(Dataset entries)
• • • • •
(** X7: the breakdown of a successful analysis adds up.  Whenever
    [analyzeTemplate] returns a breakdown, the score is the sum of the four
    dimension scores, each dimension score lies between 0 and the
    [maxScore] the dimension records (30, 25, 25 and 20), and the issues
    and recommendations are those of the four dimensions in the order
    completeness, documentation, best practices, usability. *)
Theorem X7_breakdown_adds_up (readJson : result Template) (templateName now : string)
    (dims : dimensions) :
  m_analysis (analyzeTemplate readJson templateName now) = Some dims ->
  let m := analyzeTemplate readJson templateName now in
  let parts := [completeness dims; documentation dims; bestPractices dims; usability dims] in
  m_score m = fold_right Z.add 0 (map score parts) /\
  map maxScore parts = [30; 25; 25; 20] /\
  Forall (fun a => 0 <= score a <= maxScore a) parts /\
  m_issues m = Some (concat (map issues parts)) /\
  m_recommendations m = Some (concat (map recommendations parts)).
Proof.
  destruct readJson as [t|e]; [|discriminate].
  pose proof (analyzeTemplate_result t templateName now) as H.
  destruct (analysis_throws t).
  - destruct H as [msg ->]. discriminate.
  - destruct H as (d & u & Hdoc & Hus & ->). cbn [m_analysis].
    intros [= <-]. cbn [completeness documentation bestPractices usability
                        m_score m_issues m_recommendations map fold_right].
    pose proof (QualityFacts.completeness_bounds t).
    pose proof (QualityFacts.bestPractices_bounds t).
    pose proof (QualityFacts.documentation_bounds t d Hdoc).
    pose proof (QualityFacts.usability_bounds t u Hus).
    assert (Hmd : maxScore d = 25).
    { pose proof (documentation_result t) as Hd.
      destruct (rules_file_without_content t); [congruence |].
      destruct Hd as (d' & Hd1 & Hd2 & _). congruence. }
    assert (Hmu : maxScore u = 20).
    { pose proof (usability_result t) as Hu.
      destruct (unnamed_without_react t); [congruence |].
      destruct Hu as (u' & Hu1 & Hu2 & _). congruence. }
    rewrite completeness_maxScore, bestPractices_maxScore, Hmd, Hmu.
    split; [lia |]. split; [reflexivity |].
    split; [|split; reflexivity].
    repeat constructor; rewrite ?completeness_maxScore, ?bestPractices_maxScore, ?Hmd, ?Hmu; lia.
Qed.

Lemma X7_witness :
  m_analysis (analyzeTemplate (Ok Samples.react_vite) "react-typescript-vite" "t") =
    Some (mkDimensions (analyzeCompleteness Samples.react_vite)
            (mkAnalysis 12 25 [".cursorrules content is too brief"]
               ["Add code examples to .cursorrules";
                "Add best practices section to .cursorrules"])
            (analyzeBestPractices Samples.react_vite)
            (mkAnalysis 20 20 [] [])) /\
  let dims := mkDimensions (analyzeCompleteness Samples.react_vite)
            (mkAnalysis 12 25 [".cursorrules content is too brief"]
               ["Add code examples to .cursorrules";
                "Add best practices section to .cursorrules"])
            (analyzeBestPractices Samples.react_vite)
            (mkAnalysis 20 20 [] []) in
  let m := analyzeTemplate (Ok Samples.react_vite) "react-typescript-vite" "t" in
  let parts := [completeness dims; documentation dims; bestPractices dims; usability dims] in
  m_score m = fold_right Z.add 0 (map score parts) /\
  map maxScore parts = [30; 25; 25; 20] /\
  Forall (fun a => 0 <= score a <= maxScore a) parts /\
  m_issues m = Some (concat (map issues parts)) /\
  m_recommendations m = Some (concat (map recommendations parts)).
Proof.
  split; [reflexivity |].
  apply (X7_breakdown_adds_up (Ok Samples.react_vite) "react-typescript-vite" "t").
  reflexivity.
Defined.

End QualityMore.

(** ** Store, categories and search *)

Module StoreMore.
Import Tpl Store Loader LoaderSpec MoreSpec.

Lemma loadAllLoop_spec (entries : list entry) (templates : list located)
    (console : list string) :
  loadAllLoop entries templates console =
  (templates ++ located_of entries,
   console ++ map (fun e => "Warning: Invalid template in " +:+ dir e)
                  (List.filter malformed entries)).
Proof.
  revert templates console.
  induction entries as [|e es IH]; intros templates console; simpl.
  - now rewrite !app_nil_r.
  - unfold located_of, located_entry, malformed in *. simpl.
    destruct (descriptor e) as [[t|x]|]; rewrite IH; simpl; now rewrite <- ?app_assoc.
Qed.



End StoreMore.

Module CategoriesMore.
Import Tpl Categories MoreSpec.

Lemma classify_shape (l1 l2 l3 l4 l5 l6 : list Template) (t : Template) :
  classify (shape l1 l2 l3 l4 l5 l6) t =
  shape (l1 ++ List.filter (belongs ["react"; "vue"; "angular"; "svelte"]) [t])
        (l2 ++ List.filter (belongs ["express"; "fastapi"; "django"; "node"; "python"; "backend"; "api"]) [t])
        (l3 ++ List.filter (belongs ["react-native"; "flutter"; "mobile"; "ios"; "android"]) [t])
        (l4 ++ List.filter (belongs ["electron"; "tauri"; "desktop"]) [t])
        (l5 ++ List.filter (belongs ["nextjs"; "t3"; "remix"; "nuxt"; "fullstack"; "ssr"]) [t])
        (l6 ++ List.filter uncategorized [t]).
Proof.
  unfold classify, shape, tests, uncategorized, belongs.
  destruct (tags t) as [tg|] eqn:Etg; cbn -[some_listed]; rewrite ?Etg;
    cbn -[some_listed];
  destruct (some_listed ["react"; "vue"; "angular"; "svelte"] _),
    (some_listed ["express"; "fastapi"; "django"; "node"; "python"; "backend"; "api"] _),
    (some_listed ["react-native"; "flutter"; "mobile"; "ios"; "android"] _),
    (some_listed ["electron"; "tauri"; "desktop"] _),
    (some_listed ["nextjs"; "t3"; "remix"; "nuxt"; "fullstack"; "ssr"] _);
    cbn; rewrite ?app_nil_r; reflexivity.
Qed.

Lemma filter_snoc {A} (p : A -> bool) (l : list A) (x : A) (rest : list A) :
  (l ++ List.filter p [x]) ++ List.filter p rest = l ++ List.filter p (x :: rest).
Proof. cbn [List.filter]. destruct (p x); cbn; now rewrite <- ?app_assoc, ?app_nil_r. Qed.

Lemma fold_classify_shape (ts : list Template) :
  forall l1 l2 l3 l4 l5 l6,
  fold_left classify ts (shape l1 l2 l3 l4 l5 l6) =
  shape (l1 ++ List.filter (belongs ["react"; "vue"; "angular"; "svelte"]) ts)
        (l2 ++ List.filter (belongs ["express"; "fastapi"; "django"; "node"; "python"; "backend"; "api"]) ts)
        (l3 ++ List.filter (belongs ["react-native"; "flutter"; "mobile"; "ios"; "android"]) ts)
        (l4 ++ List.filter (belongs ["electron"; "tauri"; "desktop"]) ts)
        (l5 ++ List.filter (belongs ["nextjs"; "t3"; "remix"; "nuxt"; "fullstack"; "ssr"]) ts)
        (l6 ++ List.filter uncategorized ts).
Proof.
  induction ts as [|t ts IH]; intros l1 l2 l3 l4 l5 l6.
  - cbn [fold_left List.filter]. now rewrite !app_nil_r.
  - cbn [fold_left]. rewrite classify_shape, IH, !filter_snoc. reflexivity.
Qed.

(** The groups before the empty ones are removed. *)
Lemma fold_classify_grouped (ts : list Template) :
  fold_left classify ts empty_groups = grouped ts.
Proof. apply (fold_classify_shape ts [] [] [] [] [] []). Qed.

Lemma groups_spec (ts : list Template) :
  groupTemplatesByCategory ts =
  List.filter (fun g => negb (Nat.eqb (length (snd g)) 0)) (grouped ts).
Proof. unfold groupTemplatesByCategory. now rewrite fold_classify_grouped. Qed.

Lemma kept_group (ts : list Template) (g : string * list Template) (t : Template) :
  In g (grouped ts) -> In t (snd g) -> In g (groupTemplatesByCategory ts).
Proof.
  intros Hg Ht. rewrite groups_spec. apply filter_In. split; [exact Hg |].
  destruct (snd g); [contradiction | reflexivity].
Qed.

Lemma in_some_group (ts : list Template) (t : Template) :
  In t ts -> exists g, In g (grouped ts) /\ In t (snd g).
Proof.
  intros Hin. destruct (uncategorized t) eqn:Eu.
  - exists ("Other", List.filter uncategorized ts). split.
    + unfold grouped. apply in_or_app. right. now left.
    + apply filter_In. auto.
  - unfold uncategorized in Eu.
    apply not_true_iff_false in Eu. rewrite forallb_forall in Eu.
    assert (Hex : exists test, In test tests /\ belongs (snd test) t = true).
    { clear Hin. unfold tests in *.
      destruct (belongs ["react"; "vue"; "angular"; "svelte"] t) eqn:E1;
        [eexists; split; [now left | exact E1] |].
      destruct (belongs ["express"; "fastapi"; "django"; "node"; "python"; "backend"; "api"] t) eqn:E2;
        [eexists; split; [right; now left | exact E2] |].
      destruct (belongs ["react-native"; "flutter"; "mobile"; "ios"; "android"] t) eqn:E3;
        [eexists; split; [do 2 right; now left | exact E3] |].
      destruct (belongs ["electron"; "tauri"; "desktop"] t) eqn:E4;
        [eexists; split; [do 3 right; now left | exact E4] |].
      destruct (belongs ["nextjs"; "t3"; "remix"; "nuxt"; "fullstack"; "ssr"] t) eqn:E5;
        [eexists; split; [do 4 right; now left | exact E5] |].
      exfalso. apply Eu. intros x [<- | [<- | [<- | [<- | [<- | []]]]]]; cbn [snd];
        rewrite ?E1, ?E2, ?E3, ?E4, ?E5; reflexivity. }
    destruct Hex as (test & Htest & Hb).
    exists (fst test, List.filter (belongs (snd test)) ts). split.
    + unfold grouped. apply in_or_app. left.
      apply (in_map (fun test => (fst test, List.filter (belongs (snd test)) ts))). exact Htest.
    + apply filter_In. auto.
Qed.

Lemma grouped_members (ts : list Template) (g : string * list Template) (t : Template) :
  In g (grouped ts) -> In t (snd g) -> In t ts.
Proof.
  unfold grouped. intros Hg Ht. apply in_app_or in Hg as [Hg | [<- | []]].
  - apply in_map_iff in Hg as (test & <- & _). cbn [snd] in Ht.
    now apply filter_In in Ht.
  - cbn [snd] in Ht. now apply filter_In in Ht.
Qed.

Lemma count_sum_filter (groups : groups_type) :
  count_sum (map (fun g => (fst g, length (snd g)))
               (List.filter (fun g => negb (Nat.eqb (length (snd g)) 0)) groups)) =
  count_sum (map (fun g => (fst g, length (snd g))) groups).
Proof.
  induction groups as [|g gs IH]; [reflexivity |]. cbn [List.filter map count_sum fold_right].
  destruct (snd g) eqn:E; cbn [length Nat.eqb negb map count_sum fold_right snd].
  - exact IH.
  - rewrite E. cbn [length]. unfold count_sum in IH. now rewrite IH.
Qed.

Lemma grouped_count (ts : list Template) :
  (length ts <= count_sum (map (fun g => (fst g, length (snd g))) (grouped ts)))%nat.
Proof.
  unfold grouped, tests, count_sum. cbn [map app fold_right fst snd].
  induction ts as [|t ts IH]; [cbn; lia |].
  cbn [List.filter]. unfold uncategorized at 1. unfold tests. cbn [forallb snd].
  unfold count_sum in IH.
  destruct (belongs ["react"; "vue"; "angular"; "svelte"] t),
    (belongs ["express"; "fastapi"; "django"; "node"; "python"; "backend"; "api"] t),
    (belongs ["react-native"; "flutter"; "mobile"; "ios"; "android"] t),
    (belongs ["electron"; "tauri"; "desktop"] t),
    (belongs ["nextjs"; "t3"; "remix"; "nuxt"; "fullstack"; "ssr"] t);
    cbn [negb andb length]; lia.
Qed.

Lemma grouped_shape (ts : list Template) :
  grouped ts =
  shape (List.filter (belongs ["react"; "vue"; "angular"; "svelte"]) ts)
        (List.filter (belongs ["express"; "fastapi"; "django"; "node"; "python"; "backend"; "api"]) ts)
        (List.filter (belongs ["react-native"; "flutter"; "mobile"; "ios"; "android"]) ts)
        (List.filter (belongs ["electron"; "tauri"; "desktop"]) ts)
        (List.filter (belongs ["nextjs"; "t3"; "remix"; "nuxt"; "fullstack"; "ssr"]) ts)
        (List.filter uncategorized ts).
Proof. reflexivity. Qed.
• • • • •
- _Problem requirements_
Across the records, count the lines that contain the word "Htest" and give that figure alone.

- _Answer to this task_
2